= Colin Powell (economist) =

British economist (1937–2019)

Colin Powell

Geoffrey Colin Powell (17 September 1937 – 13 May 2019) was a British economist who was influential in the development of the financial services industry in Jersey. Powell's Economic Survey of Jersey was published in 1971 and helped recommend the diversification of the economy of Jersey away from agriculture and tourism towards financial services. Powell served as an Economic Adviser to the Jersey government between 1969 and 1992.

==Biography==
Powell was born in 1937 to Eric and Kate Powell and was educated at Wallington County Grammar School in Sutton, South London. He graduated from Jesus College, Cambridge with a first class degree in Economics in 1961. Powell married Jennifer Mary Catt in 1962, the couple had three daughters. Powell was appointed an Officer of the Order of the British Empire (OBE) in 1995 and a Commander of the Order of the British Empire (CBE) in 2005 for 'services to Financial Regulation and to the community in Jersey'. Powell was the chair of the Jersey Child Care Trust from 2001 to 2012 and an honorary member of the honorary member of the NSPCC Council. Powell was a Paul Harris Fellow of Rotary International. In 2013, Powell was awarded a Lifetime Achievement Award by the Institute of Directors of Jersey.
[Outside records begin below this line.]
(** * StrictDoc: source-annotation reader, error rendering and node models

    A shallow embedding of

    - [strictdoc/backend/sdoc/error_handling.py]
      ([StrictDocSemanticError], [to_print_message]),
    - [strictdoc/backend/dsl/models/requirement.py] ([Requirement.__init__]),
    - [strictdoc/backend/sdoc/models/reference.py]
      ([ParentReqReference.__init__]),
    - [strictdoc/backend/sdoc_source_code/models/source_file_info.py],
    - [strictdoc/backend/sdoc_source_code/reader.py]
      (the marker matching automaton and the coverage computation),

    together with the properties the specification states about them.

    Conventions.  A Python [str] is a Rocq [string]; its characters are the
    code points below 256.  A Python [int] is a [Z].  [None] is [None] of an
    [option].  A raised exception is the left injection of a sum, a returned
    value the right one.  Python objects that are mutated after they have
    been stored in several containers (the markers) live in a heap and the
    containers hold references. *)

From Stdlib Require Import ZArith String Ascii List Bool Lia SpecFloat.
From stdpp Require Import gmap strings list sorting pretty.

Open Scope string_scope.
Open Scope list_scope.
Open Scope Z_scope.

(** ** Python values and exceptions *)

Module Py.

(** The exceptions the embedded code can raise.  [StrictDocSemanticError]
    carries its payload as a type parameter so that this module does not
    depend on the error class. *)
Inductive exn (E : Type) : Type :=
| SemanticError (e : E)
| AssertionError
| IndexError
| NotImplementedError
| ZeroDivisionError
| OverflowError
| ScanError (msg : string).
Arguments SemanticError {E} e.
Arguments AssertionError {E}.
Arguments IndexError {E}.
Arguments NotImplementedError {E}.
Arguments ZeroDivisionError {E}.
Arguments OverflowError {E}.
Arguments ScanError {E} msg.

(** A dynamically typed argument, as far as [isinstance(_, str)] can
    tell values apart. *)
Inductive value : Type :=
| VNone
| VStr (s : string)
| VInt (n : Z).

(** The line feed character as a string. *)
Definition NL : string := String (ascii_of_nat 10) EmptyString.

(** [str(n)] for an [int]. *)
Definition str_of_int (n : Z) : string := pretty n.

(** How an f-string renders an optional string or integer. *)
Definition fmt_opt_str (o : option string) : string :=
  match o with Some s => s | None => "None" end.

Definition fmt_opt_int (o : option Z) : string :=
  match o with Some n => str_of_int n | None => "None" end.

(** Truth value of an optional string: [None] and [""] are false. *)
Definition truthy (o : option string) : bool :=
  match o with
  | Some s => negb (String.length s =? 0)%nat
  | None => false
  end.

(** [sep.join(l)]. *)
Definition join (sep : string) (l : list string) : string :=
  String.concat sep l.

(** [repr] of a list of integers, as an f-string renders it:
    [[3, 5]]. *)
Definition repr_int_list (l : list Z) : string :=
  "[" +:+ join ", " (map str_of_int l) +:+ "]".

(** [c.isspace()] for a code point below 256. *)
Definition isspace (c : ascii) : bool :=
  let n := N_of_ascii c in
  ((9 <=? n) && (n <=? 13) || (28 <=? n) && (n <=? 32)
   || (n =? 133) || (n =? 160))%N.

(** [s.lstrip()], [s.rstrip()], [s.strip()] without argument. *)
Fixpoint lstrip (s : string) : string :=
  match s with
  | String c s' => if isspace c then lstrip s' else s
  | EmptyString => EmptyString
  end.

Fixpoint rstrip (s : string) : string :=
  match s with
  | String c s' =>
      match rstrip s' with
      | EmptyString => if isspace c then EmptyString else String c EmptyString
      | r => String c r
      end
  | EmptyString => EmptyString
  end.

Definition strip (s : string) : string := rstrip (lstrip s).

(** First and last character, when there is one. *)
Definition first_char (s : string) : option ascii :=
  match s with String c _ => Some c | EmptyString => None end.

Fixpoint last_char (s : string) : option ascii :=
  match s with
  | EmptyString => None
  | String c EmptyString => Some c
  | String _ s' => last_char s'
  end.

End Py.

(** ** [error_handling.py]: StrictDocSemanticError *)

Module ErrorHandling.

(** [StrictDocSemanticError.__init__(title, hint, example, line=None,
    col=None, filename=None)]. *)
Record StrictDocSemanticError : Type := mkError {
  title : string;
  hint : option string;
  example : option string;
  line : option Z;
  col : option Z;
  file_path : option string
}.

Import Py.

(** [to_print_message]: the message is built by successive [+=]. *)
Definition to_print_message (self : StrictDocSemanticError) : string :=
  let message := "" in
  let message :=
    message +:+ "error: could not parse file: "
            +:+ Py.fmt_opt_str (file_path self) +:+ "." +:+ NL in
  let message :=
    message +:+ "Semantic error: " +:+ title self +:+ NL in
  let message :=
    message +:+ "Location: " +:+ Py.fmt_opt_str (file_path self)
            +:+ ":" +:+ Py.fmt_opt_int (line self)
            +:+ ":" +:+ Py.fmt_opt_int (col self) in
  let message :=
    if Py.truthy (hint self)
    then message +:+ NL +:+ "Hint: " +:+ Py.fmt_opt_str (hint self)
    else message in
  let message :=
    if Py.truthy (example self)
    then message +:+ NL +:+ "Example:" +:+ NL +:+ Py.fmt_opt_str (example self)
    else message in
  message.

(** The rendering as the specification words it, for an error all of
    whose location fields are present:
    ["could not parse file: <path>. Semantic error: <title>\nLocation:
    <path>:<line>:<col>[\nHint: <hint>][\nExample:\n<example>]"]. *)
Definition spec_print_message
    (p : string) (l c : Z) (t : string) (h e : option string) : string :=
  "could not parse file: " +:+ p +:+ ". Semantic error: " +:+ t
    +:+ NL +:+ "Location: " +:+ p +:+ ":" +:+ Py.str_of_int l +:+ ":" +:+ Py.str_of_int c
    +:+ match h with Some h => NL +:+ "Hint: " +:+ h | None => "" end
    +:+ match e with Some e => NL +:+ "Example:" +:+ NL +:+ e | None => "" end.

End ErrorHandling.

(** ** [dsl/models/requirement.py]: Requirement *)

Module RequirementModel.

Section Requirement.

(** The collaborating classes are opaque here: the constructor only
    stores them. *)
Variables Node Reference SpecialField Comment Child : Type.

Record Requirement : Type := mkRequirement {
  parent : Node;
  requirement_type : string;
  uid : option string;
  level : option string;
  status : option string;
  tags : option (list string);
  references : list Reference;
  title : option string;
  statement : option string;
  rationale : option string;
  comments : list Comment;
  special_fields : list SpecialField;
  requirements : option (list Child);
  statement_multiline : option string;
  body : option string;
  rationale_multiline : option string;
  ng_level : option Z
}.

(** [x.rstrip() if x else None]. *)
Definition rstrip_or_none (x : option string) : option string :=
  if Py.truthy x then option_map Py.rstrip x else None.

(** [uid.strip() if (isinstance(uid, str) and len(uid) > 0) else None]. *)
Definition init_uid (uid : Py.value) : option string :=
  match uid with
  | Py.VStr s =>
      if (0 <? String.length s)%nat then Some (Py.strip s) else None
  | _ => None
  end.

(** [Requirement.__init__].  [assert parent] fails on a missing
    parent; the [isinstance] assertions hold by typing. *)
Definition Requirement_init {E : Type}
    (parent : option Node) (requirement_type : string)
    (statement statement_multiline : option string)
    (uid : Py.value)
    (level status : option string) (tags : option (list string))
    (references : list Reference) (title body : option string)
    (rationale rationale_multiline : option string)
    (comments : list Comment) (special_fields : list SpecialField)
    (requirements : option (list Child))
  : Py.exn E + Requirement :=
  match parent with
  | None => inl Py.AssertionError
  | Some parent =>
      inr {| parent := parent;
             requirement_type := requirement_type;
             uid := init_uid uid;
             level := level;
             status := status;
             tags := tags;
             references := references;
             title := title;
             statement := statement;
             rationale := rationale;
             comments := comments;
             special_fields := special_fields;
             requirements := requirements;
             statement_multiline := rstrip_or_none statement_multiline;
             body := rstrip_or_none body;
             rationale_multiline := rstrip_or_none rationale_multiline;
             ng_level := None |}
  end.

End Requirement.

Arguments uid {Node Reference SpecialField Comment Child} _.
Arguments Requirement_init {Node Reference SpecialField Comment Child E}.

(** The invariant of the specification: the UID is absent, or it is a
    non-empty string without leading or trailing whitespace. *)
Definition uid_ok (u : option string) : Prop :=
  match u with
  | None => True
  | Some s =>
      s <> ""
      /\ (forall c, Py.first_char s = Some c -> Py.isspace c = false)
      /\ (forall c, Py.last_char s = Some c -> Py.isspace c = false)
  end.

End RequirementModel.

(** ** [sdoc/models/reference.py]: references *)

Module ReferenceModel.

Inductive ReferenceType : Type := FILE | PARENT | CHILD | BIB_REF.

Section Reference.

(** [Node] is the class of the owning node, [MID] the type of the
    machine identifiers that [MID.create()] hands out. *)
Variables Node MID : Type.

Record ParentReqReference : Type := mkParentReqReference {
  parent : Node;
  ref_type : ReferenceType;
  ref_uid : string;
  role_uid : option string;
  mid : MID
}.

(** [ParentReqReference.__init__(parent, ref_uid, role_uid)]; the
    fresh identifier returned by [MID.create()] is an argument. *)
Definition ParentReqReference_init
    (parent : Node) (ref_uid : string) (role_uid : option string)
    (fresh_mid : MID) : ParentReqReference :=
  {| parent := parent;
     ref_type := PARENT;
     ref_uid := ref_uid;
     role_uid :=
       match role_uid with
       | Some r => if (0 <? String.length r)%nat then Some r else None
       | None => None
       end;
     mid := fresh_mid |}.

End Reference.

Arguments role_uid {Node MID} _.
Arguments ParentReqReference_init {Node MID}.

End ReferenceModel.


(** ** Python floats

    [float] is IEEE 754 binary64; the operations below are the ones
    [set_coverage_stats] uses, on the Standard Library's executable
    model of binary floating point. *)

Module PyFloat.

Definition prec : Z := 53.
Definition emax : Z := 1024.

Inductive number : Type :=
| Int (n : Z)
| Float (f : spec_float).

(** An integer as an exact (not normalised) floating-point datum. *)
Definition of_int (n : Z) : spec_float :=
  match n with
  | Z0 => S754_zero false
  | Zpos p => S754_finite false p 0
  | Zneg p => S754_finite true p 0
  end.

Definition is_infinite (f : spec_float) : bool :=
  match f with S754_infinity _ => true | _ => false end.

(** [a / b] on two [int]s: the correctly rounded quotient. *)
Definition truediv {E : Type} (a b : Z) : Py.exn E + spec_float :=
  if b =? 0 then inl Py.ZeroDivisionError
  else
    let q := SFdiv prec emax (of_int a) (of_int b) in
    if is_infinite q then inl Py.OverflowError else inr q.

(** [x * n] for a float [x] and an [int] [n] that a float represents
    exactly. *)
Definition mul_int (x : spec_float) (n : Z) : spec_float :=
  SFmul prec emax x (of_int n).

(** [m * 2^e] rounded to the nearest integer, ties to even. *)
Definition round_half_even (m e : Z) : Z :=
  if 0 <=? e then m * 2 ^ e
  else
    let d := 2 ^ (- e) in
    let q := m / d in
    let r := m mod d in
    match 2 * r ?= d with
    | Lt => q
    | Gt => q + 1
    | Eq => if Z.even q then q else q + 1
    end.

(** [round(x, 1)]: the decimal with one fractional digit nearest to the
    exact value of [x] (ties to even), converted back to the nearest
    float.  Zeros, infinities and NaN round to themselves. *)
Definition round1 {E : Type} (x : spec_float) : Py.exn E + spec_float :=
  match x with
  | S754_finite s m e =>
      let n := round_half_even (Zpos m * 10) e in
      match n with
      | Zpos p =>
          let r := SFdiv prec emax (S754_finite s p 0) (of_int 10) in
          if is_infinite r then inl Py.OverflowError else inr r
      | _ => inr (S754_zero s)
      end
  | _ => inr x
  end.

End PyFloat.

(** ** [sdoc_source_code/models]: markers and the traceability info *)

Module SourceFileInfo.

Import Py PyFloat.

(** Modelled from the spec: the marker classes of
    [models/range_marker.py] are not among the sources.  A marker is a
    LineMarker or a RangeMarker with a begin/end flag; it carries its
    requirement ids, a nodoc flag, the location of its token, and, once
    matched, the line range it covers. *)
Inductive BeginOrEnd : Type := BeginFlag | EndFlag.

Inductive MarkerClass : Type :=
| RangeMarker (begin_or_end : BeginOrEnd)
| LineMarker.

(** What [get_location] returns for a parsed object. *)
Record Location : Type := mkLocation {
  loc_line : Z;
  loc_col : Z;
  loc_filename : option string
}.

#[global] Instance BeginOrEnd_eq_dec : EqDecision BeginOrEnd.
Proof. solve_decision. Defined.

#[global] Instance MarkerClass_eq_dec : EqDecision MarkerClass.
Proof. solve_decision. Defined.

Record Marker : Type := mkMarker {
  class : MarkerClass;
  reqs : list string;
  ng_is_nodoc : bool;
  get_location : Location;
  ng_source_line_begin : option Z;
  ng_range_line_begin : option Z;
  ng_range_line_end : option Z
}.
Outside of Jersey, Powell served as the Chairman of the Group of International Finance Centre Supervisors (formerly the Offshore Group of Banking Supervisors) from 1981 to 2011. Powell served on the Financial Action Task Force on combating terrorist financing and money laundering and was additionally co-leader of two Financial Action Task Force groups on money laundering and human trafficking and the abuse of corporate vehicles. Powell was Chair of the Basel Committee on Banking Supervision's Cross-border Banking Working Group of the Bank for International Settlements in the 1980s. Powell worked as Vice Chair of an OECD Peer Review Group that developed international standards for exchange of information for tax purposes.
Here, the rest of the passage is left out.